- **Exercise brief**:
Stop after the line containing "- The clock, the"; retype every line of the data before it exactly, starting from the first.

(Excerpts from a dataset)

===

(** * The YouTube trending-video scraper ([Scraper by category.py])

    A shallow embedding of the scraper's pipeline: the sanitizer
    [prepare_feature], the tag serializer [get_tags], the record extractor
    [get_videos], the page fetcher [api_request], the pagination driver
    [get_pages], the writer [write_to_file] and the orchestrator [get_data],
    followed by the properties of each.

    Conventions of the model.
    - A value coming out of [request.json()] is a [json]: [None], a boolean,
      an integer, a string, a list or a dict.  JSON numbers with a fractional
      part are left out.  A dict is an association list in insertion order,
      looked up by its first binding of a key.
    - A character of a Python string is an [ascii]; a string is a [string].
    - An exception is a value of [exn]; code that can raise returns a [res].
    - Code that reaches the network or the disk runs in the monad [M] over
      a [world]; it returns, exits the process or raises.
    - The clock, the network and the disk are the parameters of the section
      [Scraper].  Console output and [time.sleep] are left out. *)

From Stdlib Require Import List String Ascii ZArith Bool Lia DecimalString.
Import ListNotations.
Local Open Scope string_scope.
Set Warnings "-register-all".

(** ** Python values *)

Inductive json : Type :=
| JNull
| JBool (b : bool)
| JInt (z : Z)
| JStr (s : string)
| JArr (l : list json)
| JObj (o : list (string * json)).

Definition dict : Type := list (string * json).

Inductive exn : Type :=
| KeyError (key : string)
| AttributeError
| TypeError.

Inductive res (A : Type) : Type :=
| Ok (a : A)
| Err (e : exn).
Arguments Ok {A} a.
Arguments Err {A} e.

Definition res_bind {A B : Type} (m : res A) (k : A -> res B) : res B :=
  match m with
  | Ok a => k a
  | Err e => Err e
  end.

Declare Scope res_scope.
Delimit Scope res_scope with res.
Notation "x <- m ;; k" := (res_bind m (fun x => k))
  (at level 61, m at next level, right associativity) : res_scope.
Local Open Scope res_scope.

(** ** Strings *)

Definition newline : ascii := "010"%char.
Definition dquote : ascii := "034"%char.

(** [s.replace(old, new)] for a one-character [old]. *)
Fixpoint str_replace (old : ascii) (new : string) (s : string) : string :=
  match s with
  | EmptyString => EmptyString
  | String c s' =>
      if Ascii.eqb c old then new ++ str_replace old new s'
      else String c (str_replace old new s')
  end.

(** [c in s] for a character. *)
Fixpoint occurs (c : ascii) (s : string) : bool :=
  match s with
  | EmptyString => false
  | String c' s' => Ascii.eqb c' c || occurs c s'
  end.

(** [k in s] for strings: [k] is a substring of [s]. *)
Fixpoint str_contains (k s : string) : bool :=
  String.prefix k s ||
  match s with
  | EmptyString => false
  | String _ s' => str_contains k s'
  end.

(** The characters of a string, each as a one-character string. *)
Fixpoint chars (s : string) : list string :=
  match s with
  | EmptyString => []
  | String c s' => String c EmptyString :: chars s'
  end.

(** [sep.join(l)] *)
Definition join (sep : string) (l : list string) : string := String.concat sep l.

(** [str(z)] for an integer: its digits in base ten, after a minus sign
    when it is negative. *)
Definition str_of_int (z : Z) : string := NilZero.string_of_int (Z.to_int z).

(** The characters that [strip] and [rstrip] take off: the white space of
    Python among the characters of the model. *)
Definition is_space (c : ascii) : bool :=
  let n := nat_of_ascii c in
  (Nat.leb 9 n && Nat.leb n 13) || (Nat.leb 28 n && Nat.leb n 31) ||
  Nat.eqb n 32 || Nat.eqb n 133 || Nat.eqb n 160.

(** [s.lstrip()], [s.rstrip()] and [s.strip()] *)
Fixpoint lstrip (s : string) : string :=
  match s with
  | EmptyString => EmptyString
  | String c s' => if is_space c then lstrip s' else s
  end.

Fixpoint rstrip (s : string) : string :=
  match s with
  | EmptyString => EmptyString
  | String c s' =>
      match rstrip s' with
      | EmptyString => if is_space c then EmptyString else String c EmptyString
      | r => String c r
      end
  end.

Definition strip (s : string) : string := rstrip (lstrip s).

(** [file.readline()] on the text of a file: its first line, with the
    newline that ends it. *)
Fixpoint readline (text : string) : string :=
  match text with
  | EmptyString => EmptyString
  | String c text' =>
      if Ascii.eqb c newline then String c EmptyString
      else String c (readline text')
  end.

(** What [for x in file] goes through: the lines of the text, each with the
    newline that ends it. *)
Fixpoint file_lines (text : string) : list string :=
  match text with
  | EmptyString => []
  | String c text' =>
      if Ascii.eqb c newline then String c EmptyString :: file_lines text'
      else
        match file_lines text' with
        | [] => [String c EmptyString]
        | line :: lines => String c line :: lines
        end
  end.

(** ** Dicts *)

Fixpoint dict_lookup (k : string) (d : dict) : option json :=
  match d with
  | [] => None
  | (k', v) :: d' => if String.eqb k' k then Some v else dict_lookup k d'
  end.

Definition dict_mem (k : string) (d : dict) : bool :=
  match dict_lookup k d with
  | Some _ => true
  | None => false
  end.

(** The keys of a dict, each once, in insertion order. *)
Fixpoint dict_keys (d : dict) : list string :=
  match d with
  | [] => []
  | (k, _) :: d' =>
      k :: filter (fun k' => negb (String.eqb k' k)) (dict_keys d')
  end.

Definition dict_get (k : string) (d : dict) (default : json) : json :=
  match dict_lookup k d with
  | Some x => x
  | None => default
  end.

(** ** Python operations on values *)

(** [v.get(k, default)]: only a dict has the method. *)
Definition py_get (v : json) (k : string) (default : json) : res json :=
  match v with
  | JObj d => Ok (dict_get k d default)
  | _ => Err AttributeError
  end.

(** [v[k]] for a string [k]. *)
Definition py_index (v : json) (k : string) : res json :=
  match v with
  | JObj d =>
      match dict_lookup k d with
      | Some x => Ok x
      | None => Err (KeyError k)
      end
  | _ => Err TypeError
  end.

Definition is_str (k : string) (v : json) : bool :=
  match v with
  | JStr s => String.eqb s k
  | _ => false
  end.

(** [k in v] for a string [k]: a key of a dict, an element of a list, a
    substring of a string. *)
Definition py_contains (k : string) (v : json) : res bool :=
  match v with
  | JObj d => Ok (dict_mem k d)
  | JArr l => Ok (existsb (is_str k) l)
  | JStr s => Ok (str_contains k s)
  | _ => Err TypeError
  end.

(** Truth value of [v], as tested by [if not v]. *)
Definition py_truthy (v : json) : bool :=
  match v with
  | JNull => false
  | JBool b => b
  | JInt z => negb (Z.eqb z 0)
  | JStr s => negb (String.eqb s "")
  | JArr l => match l with [] => false | _ => true end
  | JObj d => match d with [] => false | _ => true end
  end.

(** What [for x in v] goes through. *)
Definition py_iter (v : json) : res (list json) :=
  match v with
  | JArr l => Ok l
  | JStr s => Ok (map JStr (chars s))
  | JObj d => Ok (map JStr (dict_keys d))
  | _ => Err TypeError
  end.

Fixpoint all_str (l : list json) : res (list string) :=
  match l with
  | [] => Ok []
  | JStr s :: l' => r <- all_str l' ;; Ok (s :: r)
  | _ :: _ => Err TypeError
  end.

(** [sep.join(v)]: every element gone through must be a string. *)
Definition py_join (sep : string) (v : json) : res string :=
  l <- py_iter v ;;
  ss <- all_str l ;;
  Ok (join sep ss).

(** ** Constants of the script *)

Definition SNIPPET_FEATURES : list string :=
  ["title"; "publishedAt"; "channelId"; "channelTitle"; "categoryId"].

Definition UNSAFE_CHARACTERS : list ascii := [newline; dquote].

Definition HEADER : list string :=
  (["video_id"] ++ SNIPPET_FEATURES ++
   ["trending_date"; "tags"; "view_count"; "likes"; "dislikes";
    "comment_count"; "thumbnail_link"; "comments_disabled";
    "ratings_disabled"; "description"; "duration"])%list.

Definition CATEGORIES : list (string * string) :=
  [("1", "Film & Animation"); ("2", "Autos & Vehicles"); ("10", "Music");
   ("15", "Pets & Animals"); ("17", "Sports"); ("20", "Gaming");
   ("22", "People & Blogs"); ("23", "Comedy"); ("24", "Entertainment");
   ("25", "News & Politics"); ("26", "Howto & Style"); ("27", "Education");
   ("28", "Science & Technology")].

===

- **Response**:
(** * The YouTube trending-video scraper ([Scraper by category.py])

    A shallow embedding of the scraper's pipeline: the sanitizer
    [prepare_feature], the tag serializer [get_tags], the record extractor
    [get_videos], the page fetcher [api_request], the pagination driver
    [get_pages], the writer [write_to_file] and the orchestrator [get_data],
    followed by the properties of each.

    Conventions of the model.
    - A value coming out of [request.json()] is a [json]: [None], a boolean,
      an integer, a string, a list or a dict.  JSON numbers with a fractional
      part are left out.  A dict is an association list in insertion order,
      looked up by its first binding of a key.
    - A character of a Python string is an [ascii]; a string is a [string].
    - An exception is a value of [exn]; code that can raise returns a [res].
    - Code that reaches the network or the disk runs in the monad [M] over
      a [world]; it returns, exits the process or raises.
    - The clock, the network and the disk are the parameters of the section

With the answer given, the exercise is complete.